– Bom dia, professora Maura! Como hoje é seu primeiro dia de trabalho em nossa escola, ainda antes de apresentá-la aos alunos, gostaria que a senhora identificasse quais alunos irão desenvolver dificuldades de aprendizagem.
– Ótimo, senhor diretor. O senhor pode me dizer quais são, se é que existe um ou alguns?
– Isso eu ainda não sei, professora. Não fizemos o teste, mas a senhora poderia começar sua atividade fazendo...
– Teste? Que teste, senhor diretor?
– É simples, coloque pedacinhos de papel branco em uma bolsa e misture a eles cinco ou seis pedacinhos vermelhos. Depois, peça a cada aluno que, sem olhar, retire um papelzinho. Os que saírem com o vermelho, por certo, apresentarão dificuldades de aprendizagem...
Exagero? Sem dúvida, mas de maneira alguma fantasia.
O que, na realidade, acontece na maior parte das nossas escolas é um procedimento mais ou menos análogo, ao se rotular crianças com dificuldade de aprendizagem. Se não existe o sorteio aleatório, existe a vontade de se considerar limitados os que apresentam alguma dificuldade na habilidade, que a escola ou a cultura vigente considera válida.
Uma criança, ou mesmo um adulto, com imensa inabilidade para desenvolver relacionamentos interpessoais não é rotulada como tendo dificuldade de aprendizagem, mas se apresenta dificuldade na leitura, o rótulo já lhe cai bem. Mas, convenhamos! O que é mais importante na vida? Aprender a ler ou fazer amigos? Saber matemática ou ser capaz de sobreviver à violência das grandes cidades?

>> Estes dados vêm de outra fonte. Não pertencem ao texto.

(* ===== verification/CudaStream.v ===== *)
(** * A stream to the GPU: src/include/cuda_stream.h

    Class [CudaStream] collects batches in one half of its host buffers, and when the
    half is full sends it to the GPU and goes on with the other half; the deltas of a
    half come back in [h_buckets] and are applied when the next one is full. The
    operations it queues run on the device at any time up to the next
    [cudaStreamSynchronize]: a call takes the number of queued operations that the
    device has finished before it. This is the part for sketches in host memory
    ([process_batch_default], [flush_buffers_default]). *)

From Stdlib Require Import NArith Lia.
From stdpp Require Import base list gmap sets numbers.
From S2P Require Import Prelude Float64 Util Bucket Sketch XXHash CudaKernel.

(** What the stream asks of its algorithm: [apply_raw_buckets_update]. *)
Class RawBucketsAlg (A : Type) := {
  alg_apply_raw_buckets_update : nat → list Bucket → A → outcome A;
}.

(** What is left open about a launch: the schedules of its threads, and what
    shared memory holds before. *)
Record LaunchEnv := mkEnv {
  env_blocks : nat → list nat * list nat;
  env_grid : list nat;
  env_garbage : Shared;
}.

(** The operations queued on the device. *)
Inductive StreamOp :=
  | CopyEdges (start len : nat)
  | CopySizes (start n : nat)
  | CopySrc (start n : nat)
  | CopyStart (start n : nat)
  | LaunchKernel (n : nat) (env : LaunchEnv)
  | CopyBuckets (n : nat).

(** The buffers in host memory. *)
Record HostBuffers := mkHost {
  h_edgeUpdates : list nat;
  h_update_sizes : list nat;
  h_update_src : list nat;
  h_update_start_index : list nat;
  h_buckets : list Bucket;
}.

Record CudaStream := mkStream {
  graph_id : nat;
  stream_nodes : nat;
  stream_params : SketchParams;
  num_device_threads : nat;
  stream_batch_size : nat;
  batch_limit : nat;
  buffer_id : nat;
  batch_offset : nat;
  batch_count : nat;
  first_buffer : bool;
  host : HostBuffers;
  d_input : DeviceInput;
  d_buckets : list Bucket;
  queue : list StreamOp;
}.

Definition set_device (st : CudaStream) (inp : DeviceInput) (b : list Bucket) : CudaStream :=
  mkStream (graph_id st) (stream_nodes st) (stream_params st) (num_device_threads st)
    (stream_batch_size st) (batch_limit st) (buffer_id st) (batch_offset st) (batch_count st)
    (first_buffer st) (host st) inp b (queue st).
Definition set_host (st : CudaStream) (h : HostBuffers) : CudaStream :=
  mkStream (graph_id st) (stream_nodes st) (stream_params st) (num_device_threads st)
    (stream_batch_size st) (batch_limit st) (buffer_id st) (batch_offset st) (batch_count st)
    (first_buffer st) h (d_input st) (d_buckets st) (queue st).
Definition set_queue (st : CudaStream) (q : list StreamOp) : CudaStream :=
  mkStream (graph_id st) (stream_nodes st) (stream_params st) (num_device_threads st)
    (stream_batch_size st) (batch_limit st) (buffer_id st) (batch_offset st) (batch_count st)
    (first_buffer st) (host st) (d_input st) (d_buckets st) q.
Definition set_fill (st : CudaStream) (id offset count : nat) (first : bool) : CudaStream :=
  mkStream (graph_id st) (stream_nodes st) (stream_params st) (num_device_threads st)
    (stream_batch_size st) (batch_limit st) id offset count first
    (host st) (d_input st) (d_buckets st) (queue st).

(** The constructor. The device buffers and [h_buckets] are not initialised. *)
Definition new_CudaStream (graph num_nodes threads batch_size num_batch_per_buffer : nat) (p : SketchParams)
    (junk : DeviceInput) (junk_buckets junk_h_buckets : list Bucket) : CudaStream :=
  mkStream graph num_nodes p threads batch_size num_batch_per_buffer 0 0 0 true
    (mkHost (replicate (2 * num_batch_per_buffer * batch_size) 0) (replicate (2 * num_batch_per_buffer) 0)
       (replicate (2 * num_batch_per_buffer) 0) (replicate (2 * num_batch_per_buffer) 0) junk_h_buckets)
    junk junk_buckets [].

(** A copy of [n] entries from [start] to the beginning of another array. *)
Definition copy_range {X} (target source : list X) (start n : nat) : outcome (list X) :=
  if decide (n ≤ length target ∧ start + n ≤ length source)
  then Ok (take n (drop start source) ++ drop n target) else Throw OutOfBounds.

(** Entries written one by one from a position on. *)
Definition write_range {X} (target : list X) (pos : nat) (l : list X) : outcome (list X) :=
  if decide (pos + length l ≤ length target)
  then Ok (take pos target ++ l ++ drop (pos + length l) target) else Throw OutOfBounds.

Section device.
Context `{Hashing}.

(** One operation of the device. *)
Definition exec_op (st : CudaStream) (op : StreamOp) : outcome CudaStream :=
  let inp := d_input st in let h := host st in
  match op with
  | CopyEdges start len =>
      x ← copy_range (edgeUpdates inp) (h_edgeUpdates h) start len;
      Ok (set_device st (mkInput (update_src inp) (update_sizes inp) (update_start_index inp) x) (d_buckets st))
  | CopySizes start n =>
      x ← copy_range (update_sizes inp) (h_update_sizes h) start n;
      Ok (set_device st (mkInput (update_src inp) x (update_start_index inp) (edgeUpdates inp)) (d_buckets st))
  | CopySrc start n =>
      x ← copy_range (update_src inp) (h_update_src h) start n;
      Ok (set_device st (mkInput x (update_sizes inp) (update_start_index inp) (edgeUpdates inp)) (d_buckets st))
  | CopyStart start n =>
      x ← copy_range (update_start_index inp) (h_update_start_index h) start n;
      Ok (set_device st (mkInput (update_src inp) (update_sizes inp) x (edgeUpdates inp)) (d_buckets st))
  | LaunchKernel n env =>
      b ← sketchUpdate_default_kernel (num_device_threads st) (stream_params st) inp (env_garbage env)
            (env_blocks env) (env_grid env) n (d_buckets st);
      Ok (set_device st inp b)
  | CopyBuckets n =>
      x ← copy_range (h_buckets h) (d_buckets st) 0 n;
      Ok (set_host st (mkHost (h_edgeUpdates h) (h_update_sizes h) (h_update_src h) (h_update_start_index h) x))
  end.

(** The device finishes the first [k] operations of the queue. *)
Definition device_steps (k : nat) (st : CudaStream) : outcome CudaStream :=
  st' ← outcome_fold exec_op st (take k (queue st));
  Ok (set_queue st' (drop k (queue st))).

Definition cudaStreamSynchronize (st : CudaStream) : outcome CudaStream :=
  device_steps (length (queue st)) st.

(** The copies, the launch and the copy back of a half with [n] batches. *)
Definition send_buffer (n : nat) (env : LaunchEnv) (st : CudaStream) : CudaStream :=
  let start_index := buffer_id st * batch_limit st * stream_batch_size st in
  let start_batch_id := buffer_id st * batch_limit st in
  set_queue st (queue st ++
    [CopyEdges start_index (batch_offset st - start_index); CopySizes start_batch_id n;
     CopySrc start_batch_id n; CopyStart start_batch_id n; LaunchKernel n env;
     CopyBuckets (p_num_buckets (stream_params st) * n)]).

Section algorithm.
Context {A : Type} `{RawBucketsAlg A}.

(** The sketch of a node, as a 32-bit index. *)
Definition sketch_of (st : CudaStream) (v : nat) : nat :=
  N.to_nat (u32 (N.of_nat (graph_id st * stream_nodes st + v))).

(** The deltas of the first [n] batches from [batch_id] on. *)
Definition apply_delta (st : CudaStream) (first_batch_id : nat) (a : A) (batch_id : nat) : outcome A :=
  let nb := p_num_buckets (stream_params st) in
  src ← arr_get (h_update_src (host st)) (first_batch_id + batch_id);
  if decide (batch_id * nb + nb ≤ length (h_buckets (host st))) then
    alg_apply_raw_buckets_update (sketch_of st src) (take nb (drop (batch_id * nb) (h_buckets (host st)))) a
  else Throw OutOfBounds.

Definition apply_deltas (st : CudaStream) (first_batch_id n : nat) (a : A) : outcome A :=
  outcome_fold (apply_delta st first_batch_id) a (seq 0 n).

(** The batch goes to the end of the current half. *)
Definition fill_batch (src_vertex : nat) (dst_vertices : list nat) (st : CudaStream) : outcome CudaStream :=
  let h := host st in
  let start_index := buffer_id st * batch_limit st * stream_batch_size st in
  let start_batch_id := buffer_id st * batch_limit st in
  edges ← write_range (h_edgeUpdates h) (batch_offset st) dst_vertices;
  sizes ← arr_set (h_update_sizes h) (start_batch_id + batch_count st) (length dst_vertices);
  srcs ← arr_set (h_update_src h) (start_batch_id + batch_count st) src_vertex;
  starts ← arr_set (h_update_start_index h) (start_batch_id + batch_count st) (batch_offset st - start_index);
  Ok (set_fill (set_host st (mkHost edges sizes srcs starts (h_buckets h))) (buffer_id st)
        (batch_offset st + length dst_vertices) (S (batch_count st)) (first_buffer st)).

Definition process_batch_default (env : LaunchEnv) (src_vertex : nat) (dst_vertices : list nat)
    (st : CudaStream) (a : A) : outcome (CudaStream * A) :=
  st ← fill_batch src_vertex dst_vertices st;
  if decide (batch_count st = batch_limit st) then
    st ← cudaStreamSynchronize st;
    let prev_buffer_id := Nat.lxor (buffer_id st) 1 in
    a ← (if first_buffer st then Ok a
         else apply_deltas st (prev_buffer_id * batch_limit st) (batch_limit st) a);
    let st := send_buffer (batch_count st) env st in
    Ok (set_fill st prev_buffer_id (prev_buffer_id * batch_limit st * stream_batch_size st) 0 false, a)
  else Ok (st, a).

(** A call, after the device has done [progress] of the queued operations. *)
Definition process_batch (progress : nat) (env : LaunchEnv) (src_vertex : nat) (dst_vertices : list nat)
    (st : CudaStream) (a : A) : outcome (CudaStream * A) :=
  st ← device_steps progress st;
  process_batch_default env src_vertex dst_vertices st a.

Definition flush_buffers_default (env : LaunchEnv) (st : CudaStream) (a : A) : outcome (CudaStream * A) :=
  st ← cudaStreamSynchronize st;
  a ← apply_deltas st (Nat.lxor (buffer_id st) 1 * batch_limit st) (batch_limit st) a;
  if decide (batch_count st = 0) then Ok (st, a)
  else
    st ← cudaStreamSynchronize (send_buffer (batch_count st) env st);
    a ← apply_deltas st (buffer_id st * batch_limit st) (batch_count st) a;
    Ok (st, a).
End algorithm.
End device.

Apresentar facilidade para compor ou desenhar ou possuir notável capacidade de memorização para hierarquias dinásticas impostas pela História?
De maneira geral, todos os seres humanos apresentam limitações nesta ou naquela habilidade e praticamente ninguém é proficiente em absolutamente tudo, mas, dependendo da cultura em que se nasce e da escola que se freqüenta, as nossas inabilidades são consideradas irrelevantes e, assim, somos rotulados como “normais”, enquanto outros, por falta de sorte, ainda que extremamente habilidosos nesta ou naquela ação, recebem o rótulo de “anormais” porque não desenvolvem plenamente o domínio da leitura, da compreensão de mensagens, da capacidade de cálculo ou do raciocínio matemático ou ainda a audição, a fala ou a expressão escrita.
Não pretendemos, com o exposto, afirmar que não existem dificuldades especificas e que estas não mereçam ser trabalhadas. Seria tolice e ato desumano defender essa tese e negar essa ajuda, quando possível. O que se pretende afirmar é que a rotulação inconseqüente é quase uma rotina e o elenco de habilidades importantes para viver são literalmente negligenciados pela educação convencional.
Muitas vezes, uma criança apresenta dificuldades de leitura e compreensão de um texto, pelo infortúnio de apresentar disfunções somente notadas no ambiente cultural em que nasceu. A estrutura fonética da língua portuguesa, por exemplo, é essencialmente diferente da estrutura da língua inglesa e esta, por sua vez, apresenta insondáveis abismos em uma comparação com o árabe ou o chinês e, dessa forma, se a criança possui sérias deficiências na compreensão de sistemas de escritas logográficas, como a chinesa, mas nasceu no Brasil, será para sempre “normal”, como seria “normal” uma criança que, com essas dificuldades, nascesse na China, mas tivesse que viver apenas aprendendo e falando português.
Isto posto, ficam as questões que esta crônica pretende sugerir: primeiro, o corpo docente de uma escola, após cuidadosa reflexão e plenamente sintonizado com o destino que deseja a seus alunos, deve destacar quais habilidades importa desenvolver e, desta forma, ampliar o leque das que apresentam alguma dificuldade de aprendizagem; segundo, identificar crianças com essas efetivas dificuldades e buscar meios, instrumentos, recursos e pessoas, para que seja prestada efetiva ajuda, não esquecendo jamais que benefício algum se mostra eficiente se, antes de perceber sua ação, carimbamos ou rotulamos os alunos.
Do exposto sobra uma singela conclusão. Nada é mais fácil na atividade docente que rotular este ou aquele aluno, nada esconde mais depressa nossa efetiva incompetência que achar que a dificuldade de uma criança não se deve à qualidade de nosso trabalho. Portanto, na maioria das vezes, quando rotulamos uma pessoa como portadora de dificuldade de aprendizagem, estamos evidenciando nossa óbvia dificuldade de sensibilidade.
(* ) Celso Antunes é escritor, pesquisador, especialista na área de Inteligência e Cognição e autor de vários livros.